Dr Jones: The bottom line is that if the Myanmar Government does not accept this kind of assistance, it would need to be redeployed to the borderlands of Bangladesh, which is also an extraordinarily impoverished area. Bangladesh does not wish to absorb this population and cannot do it without international assistance. That is why repatriation under safe, decent, humane conditions is the only way forward, but if that will not be accepted, those people have to be helped in situ.
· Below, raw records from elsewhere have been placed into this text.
(** * answers-only: the retry orchestrator of [main.go]

    A shallow embedding of [main.go]: the two backend clients
    ([getGeminiResponse], [getGroqResponse]), the equivalence judge
    ([compareResponses]), the retry loop ([processQuestion]), the output
    formatter ([formatResponse]) and the interactive loop of [main].

    Remote services, the console and the logger are effects.  They are
    modelled by an explicit trace of events threaded through every call;
    what a remote call answers is given by an oracle that may depend on
    everything that happened before.  A Go runtime panic is a third kind of
    outcome next to a returned value and a returned [error]. *)

From Stdlib Require Import ZArith List Bool Lia Ascii String.
From Stdlib Require Import Numbers.DecimalString.
Import ListNotations.

Local Open Scope string_scope.
Local Open Scope Z_scope.

(* ================================================================= *)
(** ** Go strings and the [strings] and [fmt] functions the program uses *)

(** A Go string is a sequence of bytes, as is a Rocq [string]. *)

Definition dquote : string := String "034"%char "".
Definition nl : string := String "010"%char "".
Definition tab : string := String "009"%char "".

(** [%d] of an [int]. *)
Definition fmt_d (n : Z) : string := NilZero.string_of_int (Z.to_int n).

(** A Go [error] is known to the program only through its message;
    a nil [error] is [None].  [%v] prints the message, or [<nil>]. *)
Definition error := string.

Definition fmt_v (e : option error) : string :=
  match e with
  | Some msg => msg
  | None => "<nil>"
  end.

Definition byte_lt (c : ascii) (n : N) : bool := (N_of_ascii c <? n)%N.

(** [utf8.RuneSelf]: bytes below it are ASCII. *)
Definition RuneSelf : N := 128%N.

(** The table [asciiSpace] of package [strings]. *)
Definition asciiSpace (c : ascii) : bool :=
  match N_of_ascii c with
  | 9%N | 10%N | 11%N | 12%N | 13%N | 32%N => true
  | _ => false
  end.

Definition isUpperASCII (c : ascii) : bool :=
  let n := N_of_ascii c in ((65 <=? n) && (n <=? 90))%N.

Definition lowerASCII (c : ascii) : ascii :=
  if isUpperASCII c then ascii_of_N (N_of_ascii c + 32) else c.

Fixpoint isASCII (s : string) : bool :=
  match s with
  | "" => true
  | String c s' => byte_lt c RuneSelf && isASCII s'
  end.

Fixpoint map_bytes (f : ascii -> ascii) (s : string) : string :=
  match s with
  | "" => ""
  | String c s' => String (f c) (map_bytes f s')
  end.

Fixpoint rev_string (s : string) : string :=
  match s with
  | "" => ""
  | String c s' => rev_string s' ++ String c ""
  end.

(** The Unicode-aware slow paths of [strings.TrimSpace] and
    [strings.ToLower] need the tables of package [unicode], which are not
    part of the program; they are parameters. *)
Class Unicode := {
  (** [TrimFunc(s, unicode.IsSpace)] *)
  TrimFunc_IsSpace : string -> string;
  (** [TrimRightFunc(s, unicode.IsSpace)] *)
  TrimRightFunc_IsSpace : string -> string;
  (** [Map(unicode.ToLower, s)] *)
  Map_ToLower : string -> string
}.

Section Strings.
Context {U : Unicode}.

(** Second loop of [strings.TrimSpace], run on the reversed string: drop
    ASCII spaces from the end, hand over to [TrimRightFunc] at the first
    byte that is not ASCII.  [r] is the reversed remainder. *)
Fixpoint trim_right_rev (r : string) : string :=
  match r with
  | "" => ""
  | String c r' =>
      if negb (byte_lt c RuneSelf) then TrimRightFunc_IsSpace (rev_string r)
      else if asciiSpace c then trim_right_rev r'
      else rev_string r
  end.

(** [strings.TrimSpace]: the first loop drops ASCII spaces from the front
    and hands the rest to [TrimFunc] at a byte that is not ASCII. *)
Fixpoint TrimSpace (s : string) : string :=
  match s with
  | "" => ""
  | String c s' =>
      if negb (byte_lt c RuneSelf) then TrimFunc_IsSpace s
      else if asciiSpace c then TrimSpace s'
      else trim_right_rev (rev_string s)
  end.

(** [strings.ToLower]: ASCII-only strings are lowered byte by byte, the
    others go through [Map(unicode.ToLower, s)]. *)
Definition ToLower (s : string) : string :=
  if isASCII s then map_bytes lowerASCII s else Map_ToLower s.

End Strings.

(** Every byte of [s] is ASCII white space. *)
Fixpoint all_space (s : string) : bool :=
  match s with
  | "" => true
  | String c s' => asciiSpace c && all_space s'
  end.

(** The scan of [strings.ReplaceAll] for a non-empty [old]: from the left,
    at each occurrence of [old] write [new] and resume after the
    occurrence.  [skip] counts the bytes of the current occurrence still to
    be passed over. *)
Fixpoint replace_from (old new : string) (skip : nat) (s : string) : string :=
  match s with
  | "" => ""
  | String c s' =>
      match skip with
      | S k => replace_from old new k s'
      | O =>
          if prefix old s
          then new ++ replace_from old new (Nat.pred (String.length old)) s'
          else String c (replace_from old new 0 s')
      end
  end.

(** [strings.ReplaceAll(s, old, new)].  For an empty [old] Go writes [new]
    at every rune boundary; the model does so at every byte, and the
    program never calls it that way. *)
Definition ReplaceAll (s old new : string) : string :=
  match old with
  | "" => fold_right (fun c acc => new ++ String c acc) new (list_ascii_of_string s)
  | _ => replace_from old new 0 s
  end.

(* ================================================================= *)
(** ** Data *)

(** [MaxRetries] is a Go [int].  The loop counter stays below it, so no
    addition of the program wraps around and [Z] models it as it is. *)
Record Config := {
  GeminiKey : string;
  GroqKey : string;
  MaxRetries : Z
}.

Record Response := {
  Source : string;
  Content : string
}.

(** Groq API types. *)
Record Message := {
  Role : string;
  MessageContent : string
}.

Record GroqRequest := {
  Model : string;
  Messages : list Message
}.

Record GroqChoice := {
  ChoiceMessageContent : string
}.

Record GroqResponse := {
  Choices : list GroqChoice
}.

(** The part of package [genai] the program touches.  A [Part] is an
    interface value: [Text], or one of the other implementations.
    [Candidate.Content] is a pointer and may be nil. *)
Inductive Part :=
| Text (s : string)
| Blob (MIMEType : string) (Data : string)
| FunctionCall (Name : string).

Record GenaiContent := {
  Parts : list Part
}.

Record Candidate := {
  CandidateContent : option GenaiContent
}.

Record GenerateContentResponse := {
  Candidates : list Candidate
}.

(** The part of package [net/http] the program touches. *)
Record HttpRequest := {
  Method : string;
  URL : string;
  Header : list (string * string);
  Body : string
}.

Record HttpResponse := {
  StatusCode : Z;
  ResponseBody : string
}.

Definition StatusOK : Z := 200.

(** A Go pair [(T, error)]: the value when the error is nil, else the error. *)
Inductive result (T : Type) :=
| Val (v : T)
| Err (e : error).
Arguments Val {T} v.
Arguments Err {T} e.

(* ================================================================= *)
(** ** Effects *)

(** What the program does to the outside, newest event first.  A log
    line is its message, without the time stamp the logger puts before
    it. *)
Inductive Event :=
| EvNewClient (apiKey : string)
| EvGenerateContent (model prompt : string)
| EvHttpDo (req : HttpRequest)
| EvLog (msg : string)
| EvPrint (text : string).

Definition Trace := list Event.

(** The remote services.  Each answer may depend on the whole history. *)
Record Remote := {
  genai_NewClient : Trace -> string -> option error;
  genai_GenerateContent : Trace -> string -> string -> result GenerateContentResponse;
  http_Do : Trace -> HttpRequest -> result HttpResponse
}.

(** Library functions of [encoding/json] and [net/http] whose code is not
    part of the program. *)
Class Codec := {
  json_Marshal : GroqRequest -> result string;
  json_Decode : string -> result GroqResponse;
  http_NewRequest_error : string -> string -> option error
}.

(** How a call ends: it returns, it panics, or the model ran out of fuel
    (which [processQuestion_returns] shows never happens). *)
Inductive Res (A : Type) :=
| Done (a : A)
| Panic (msg : string)
| OutOfFuel.
Arguments Done {A} a.
Arguments Panic {A} msg.
Arguments OutOfFuel {A}.

Definition M (A : Type) := Trace -> Res A * Trace.

Definition ret {A} (a : A) : M A := fun w => (Done a, w).

Definition bind {A B} (m : M A) (k : A -> M B) : M B :=
  fun w =>
    match m w with
    | (Done a, w') => k a w'
    | (Panic msg, w') => (Panic msg, w')
    | (OutOfFuel, w') => (OutOfFuel, w')
    end.

Definition panic {A} (msg : string) : M A := fun w => (Panic msg, w).

Declare Scope go_scope.
Delimit Scope go_scope with go.
Notation "x <- m ;; k" := (bind m (fun x => k))
  (at level 61, m at next level, right associativity) : go_scope.
Notation "m ;; k" := (bind m (fun _ => k))
  (at level 61, right associativity) : go_scope.
Local Open Scope go_scope.

Definition emit (e : Event) : M unit := fun w => (Done tt, e :: w).

Definition log_Printf (msg : string) : M unit := emit (EvLog msg).
Definition fmt_Print (text : string) : M unit := emit (EvPrint text).

(** [l[0]] on a slice. *)
Definition index0 {A} (l : list A) : M A :=
  match l with
  | x :: _ => ret x
  | [] => panic "runtime error: index out of range [0] with length 0"
  end.

(** [p.f] through a pointer. *)
Definition deref {A} (p : option A) : M A :=
  match p with
  | Some x => ret x
  | None => panic "runtime error: invalid memory address or nil pointer dereference"
  end.

(** [p.(genai.Text)], the type assertion without the comma-ok form. *)
Definition assert_Text (p : Part) : M string :=
  match p with
  | Text s => ret s
  | Blob _ _ => panic "interface conversion: genai.Part is genai.Blob, not genai.Text"
  | FunctionCall _ =>
      panic "interface conversion: genai.Part is genai.FunctionCall, not genai.Text"
  end.

(** [string(resp.Candidates[0].Content.Parts[0].(genai.Text))] *)
Definition first_text (resp : GenerateContentResponse) : M string :=
  c <- index0 (Candidates resp) ;;
  content <- deref (CandidateContent c) ;;
  p <- index0 (Parts content) ;;
  assert_Text p.

(* ================================================================= *)
(** ** The program *)

Section Program.
Context {U : Unicode} {C : Codec}.
Variable remote : Remote.
(** * touchpad-emulator: a shallow embedding of [touchpad-emulator.c]

    The program relays the events of a physical touchpad onto a uinput
    device built from an evemu recording, rescaling the positional axes
    from the source's axis range to the destination's.

    Layout of this file:
    - C scalars: [int] with its range, [double] as IEEE 754 binary64
      (the standard library's [SpecFloat], precision 53, emax 1024);
    - [map_event], [handle_event], [mainloop] and [main], translated
      function by function; the outside world (poll, libevdev, evemu,
      the file system) is an explicit, scripted state;
    - the vocabulary of the properties, among it the real-number reading
      of binary64 (value of a double, correct rounding);
    - the properties of the specification; those of the coordinate
      transform rest on a proof that the operations of [SpecFloat] round
      the exact result to nearest, ties to even. *)

From Stdlib Require Import ZArith List Bool String Lia.
From Stdlib Require Import Reals ROrderedType Lra.
From Stdlib Require Import SpecFloat.
From Stdlib Require DecimalString HexadecimalString.
Import ListNotations.
Local Open Scope Z_scope.

(** ** C scalars *)

Module CInt.

Definition INT_MIN : Z := -2147483648.
Definition INT_MAX : Z := 2147483647.

Definition in_int (z : Z) : bool := (INT_MIN <=? z) && (z <=? INT_MAX).

(** Signed [int] subtraction. An overflowing signed operation has no
    defined result in C: the embedding returns [None] there. *)
Definition int_sub (a b : Z) : option Z :=
  if in_int (a - b) then Some (a - b) else None.

Definition int_mul (a b : Z) : option Z :=
  if in_int (a * b) then Some (a * b) else None.

(** The macros [min] and [max] of the source, on [int]. *)
Definition min (a b : Z) : Z := if a <? b then a else b.
Definition max (a b : Z) : Z := if a >? b then a else b.

End CInt.

Module CDouble.

(** [double] is IEEE 754 binary64, round to nearest, ties to even. *)
Definition prec : Z := 53.
Definition emax : Z := 1024.

Definition double : Type := spec_float.

Definition fadd : double -> double -> double := SFadd prec emax.
Definition fsub : double -> double -> double := SFsub prec emax.
Definition fmul : double -> double -> double := SFmul prec emax.
Definition fdiv : double -> double -> double := SFdiv prec emax.

(** Conversion [int -> double] (exact: every [int] has 32 bits). *)
Definition of_int (z : Z) : double := binary_normalize prec emax z 0 false.

(** The literal [2.0]. *)
Definition two : double := S754_finite false 4503599627370496 (-51).

(** Truncation toward zero of a finite double, as an integer. *)
Definition trunc (d : double) : option Z :=
  match d with
  | S754_zero _ => Some 0
  | S754_finite s m e => Some (cond_Zopp s (Z.shiftl (Zpos m) e))
  | S754_infinity _ | S754_nan => None
  end.

(** The cast [(int)d]: the fractional part is discarded; when the
    integral part does not fit [int] (or [d] is infinite or a NaN) the
    behaviour is undefined: [None]. *)
Definition to_int (d : double) : option Z :=
  match trunc d with
  | Some t => if CInt.in_int t then Some t else None
  | None => None
  end.

End CDouble.

Import CInt CDouble.
(** X11.  When [find_best_swipe_target] returns a fruit, the cooldown has
    passed, the fruit is a fruit of the frame that passes the three tests
    (height between 40% and 70%, safety score at least 0.6, clear path),
    the score returned is its score, every tested fruit before it in the
    frame scores less and every one after it scores no more.  When it
    returns no fruit, either the score is 0 and the list is empty or the
    cooldown has not passed, or the score is -1 and no fruit passing the
    tests scores more than -1. *)
Theorem best_target_is_best (b : bot) (fruits bombs : list detection) (now : Q) :
  (forall fruit score,
     find_best_swipe_target b fruits bombs now = (Some fruit, score) ->
     cooldown b <= now - last_swipe_time b /\
     eligible fruit bombs = true /\
     score = total_score fruit bombs /\
     exists before after, fruits = before ++ fruit :: after /\
       (forall other, In other before -> eligible other bombs = true ->
          total_score other bombs < score) /\
       (forall other, In other after -> eligible other bombs = true ->
          total_score other bombs <= score)) /\
  (forall score,
     find_best_swipe_target b fruits bombs now = (None, score) ->
     (score = 0 /\ (fruits = [] \/ now - last_swipe_time b < cooldown b)) \/
     (score = -1 /\
      forall other, In other fruits -> eligible other bombs = true ->
        total_score other bombs <= -1)).
Proof.
  split; [intros fruit score; apply find_best_some|].
  unfold find_best_swipe_target. destruct fruits as [|fruit0 rest].
  { intros score [= <-]. left. auto. }
  destruct (Qltb (now - last_swipe_time b) (cooldown b)) eqn:Ec.
  { apply Qltb_lt in Ec. intros score [= <-]. left. auto. }
  destruct (best_loop_spec (fruit0 :: rest) bombs None (-1))
    as [[E Hall] | (f' & l1 & l2 & Efr & El & Hlt & E & Hb & Ha)]; rewrite E.
  - intros score [= <-]. right. auto.
  - discriminate.
Qed.

(** *** The frame *)

Lemma execute_swipe_shape (b : bot) (fruit : detection) (bombs : list detection)
    (now : Q) (is_rapid_mode : bool) :
  let y := (region_top + Z.max 0 (Z.min (snd (center fruit)) frame_height))%Z in
  exists start_x end_x,
    snd (execute_swipe b fruit bombs now is_rapid_mode) =
      Swipe start_x y end_x y (swipe_duration b * (if is_rapid_mode then 8 # 10 else 1)) /\
    (region_left <= start_x <= end_x)%Z /\ (end_x <= region_right)%Z /\
    (region_top <= y <= region_bottom)%Z /\
    total_swipes (fst (execute_swipe b fruit bombs now is_rapid_mode))
      = (total_swipes b + 1)%Z /\
    total_fruits_cut (fst (execute_swipe b fruit bombs now is_rapid_mode))
      = total_fruits_cut b /\
    frame_counter (fst (execute_swipe b fruit bombs now is_rapid_mode))
      = frame_counter b.
Proof.
  cbv zeta. unfold execute_swipe. destruct (center fruit) as [fruit_x fruit_y] eqn:Ec.
  pose proof (adjust_swipe_at_least_40 b fruit_x fruit_y bombs) as Hlen.
  destruct (adjust_swipe_for_bombs b fruit_x fruit_y bombs) as [s e]. simpl in Hlen.
  simpl. eexists _, _. split; [reflexivity|].
  unfold frame_width, frame_height, region_left, region_right, region_top, region_bottom.
  simpl. repeat split; lia.
Qed.

Lemma decide_frame_shape (b : bot) (f : frame) :
  let chk := check_pomegranate_behavior b (targeted_fruits f) (current_time f) in
  let b' := fst (decide_frame b f) in
  (snd (decide_frame b f) = NoAction /\
   total_swipes b' = total_swipes b /\ total_fruits_cut b' = total_fruits_cut b) \/
  (exists fruit score,
     find_best_swipe_target (fst chk) (targeted_fruits f) (bombs f) (current_time f)
       = (Some fruit, score) /\
     5 # 10 < score /\
     snd (decide_frame b f)
       = snd (execute_swipe (fst chk) fruit (bombs f) (current_time f) (snd chk)) /\
     total_swipes b' = (total_swipes b + 1)%Z /\
     total_fruits_cut b' = (total_fruits_cut b + 1)%Z).
Proof.
  cbv zeta.
  pose proof (check_counters b (targeted_fruits f) (current_time f)) as (Hsw & Hcut & _).
  unfold decide_frame.
  destruct (check_pomegranate_behavior b (targeted_fruits f) (current_time f))
    as [b1 is_rapid]. simpl fst in *. simpl snd.
  destruct ((length (targeted_fruits f) =? 0)%nat && (frame_counter b1 mod 100 =? 0)%Z
            && game_over f).
  { left. simpl. auto. }
  destruct (find_best_swipe_target b1 (targeted_fruits f) (bombs f) (current_time f))
    as [[fruit|] score] eqn:Ef.
  2:{ left. simpl. auto. }
  destruct (Qltb (5 # 10) score) eqn:Es.
  2:{ left. simpl. auto. }
  apply Qltb_lt in Es. right. exists fruit, score. split; [reflexivity|]. split; [exact Es|].
  destruct (execute_swipe_shape b1 fruit (bombs f) (current_time f) is_rapid)
    as (sx & ex & Eact & _ & _ & _ & Esw & Ecut & _).
  destruct (execute_swipe b1 fruit (bombs f) (current_time f) is_rapid) as [b2 act].
  simpl in *. repeat split; congruence.
Qed.

(** X12.  A swipe emitted by a frame is horizontal, runs from left to
    right inside the capture region, and lasts [swipe_duration], or 0.8
    times that when the frame leaves the rapid mode on. *)
Theorem emitted_swipe_geometry (b : bot) (f : frame) :
  is_swipe (snd (decide_frame b f)) = true ->
  exists start_x end_x y,
    snd (decide_frame b f) =
      Swipe start_x y end_x y
        (swipe_duration b *
         (if rapid_mode (fst (decide_frame b f)) then 8 # 10 else 1)) /\
    (region_left <= start_x <= end_x)%Z /\ (end_x <= region_right)%Z /\
    (region_top <= y <= region_bottom)%Z.
Proof.
  intros Hsw.
  destruct (decide_frame_cases b f) as (_ & Hrapid & _).
  pose proof (check_counters b (targeted_fruits f) (current_time f)) as (_ & _ & Hdur & _).
  pose proof (check_flag b (targeted_fruits f) (current_time f)) as Hflag.
  destruct (decide_frame_shape b f) as [(Hno & _) | (fruit & score & _ & _ & Eact & _)].
  { rewrite Hno in Hsw. discriminate. }
  destruct (execute_swipe_shape
              (fst (check_pomegranate_behavior b (targeted_fruits f) (current_time f)))
              fruit (bombs f) (current_time f)
              (snd (check_pomegranate_behavior b (targeted_fruits f) (current_time f))))
    as (sx & ex & Eshape & Hx & Hx' & Hy & _).
  exists sx, ex, (region_top + Z.max 0 (Z.min (snd (center fruit)) frame_height))%Z.
  split; [|auto]. rewrite Eact, Eshape, Hdur, Hflag, Hrapid. reflexivity.
Qed.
Q66            Mike Gapes: Bangladesh has taken a huge number of people. Correct me if I am wrong, but they are not all in camps; some of them are in towns and villages. Given what you said about people not wanting to go back to concentration camps, is there not a great pressure on those people to better the lives of their children by going away from the border area, elsewhere into Bangladesh, and then in effect permanently staying in Bangladesh? Is there any pushback you are aware of within Bangladesh against that? Linked to that, on the point you made about Palestinians, the Palestinians in Jordan became part of the society, whereas in Lebanon they were not allowed to own land or inherit. How is Bangladesh reacting to and dealing with these refugees?

Dr Patel: Bangladesh has historically always hosted displaced populations. They already hosted about 400,000 formerly displaced Rohingya before the current crisis. The challenge for Bangladesh is its own domestic political context. The ruling Awami League will have concerns about radicalisation and recruitment if the situation becomes protracted. Opposition parties like the Bangladesh Nationalist Party will say that the Awami League are not doing enough to support the Rohingya. It could play into domestic politics going into next year, when there are elections to be held, in a way that is unhelpful to the situation of the Rohingya. It could get enmeshed in domestic politics in Bangladesh. Could you remind me of the question?

Q67            Mike Gapes: I was just thinking about the people wanting to move from the border areas elsewhere into Bangladesh.

Dr Patel: Or India, or Thailand, or Malaysia, or Indonesia, but that is not something new. You have seen those migratory patterns with earlier crises. That is why I think strongly that there should be a regional solution. It affects many countries in the region, and the lack of a multilateral response from countries in the region because they do not want to deal with this issue is just sowing the seeds for future discontent. As well as repatriation, unless there are legal pathways to citizenship alongside a longer-term project of dealing with cultural discrimination, there is no end to this. It is a cycle that will keep happening, in my view.

Chair: It is a cycle that we see veiled in different ways in the UK, with feelings of resentment about the perceived inaction towards this community growing. That is one of the reasons why we are extremely grateful for your evidence today and for the evidence earlier. Thank you very much indeed for coming and spending time with us this afternoon.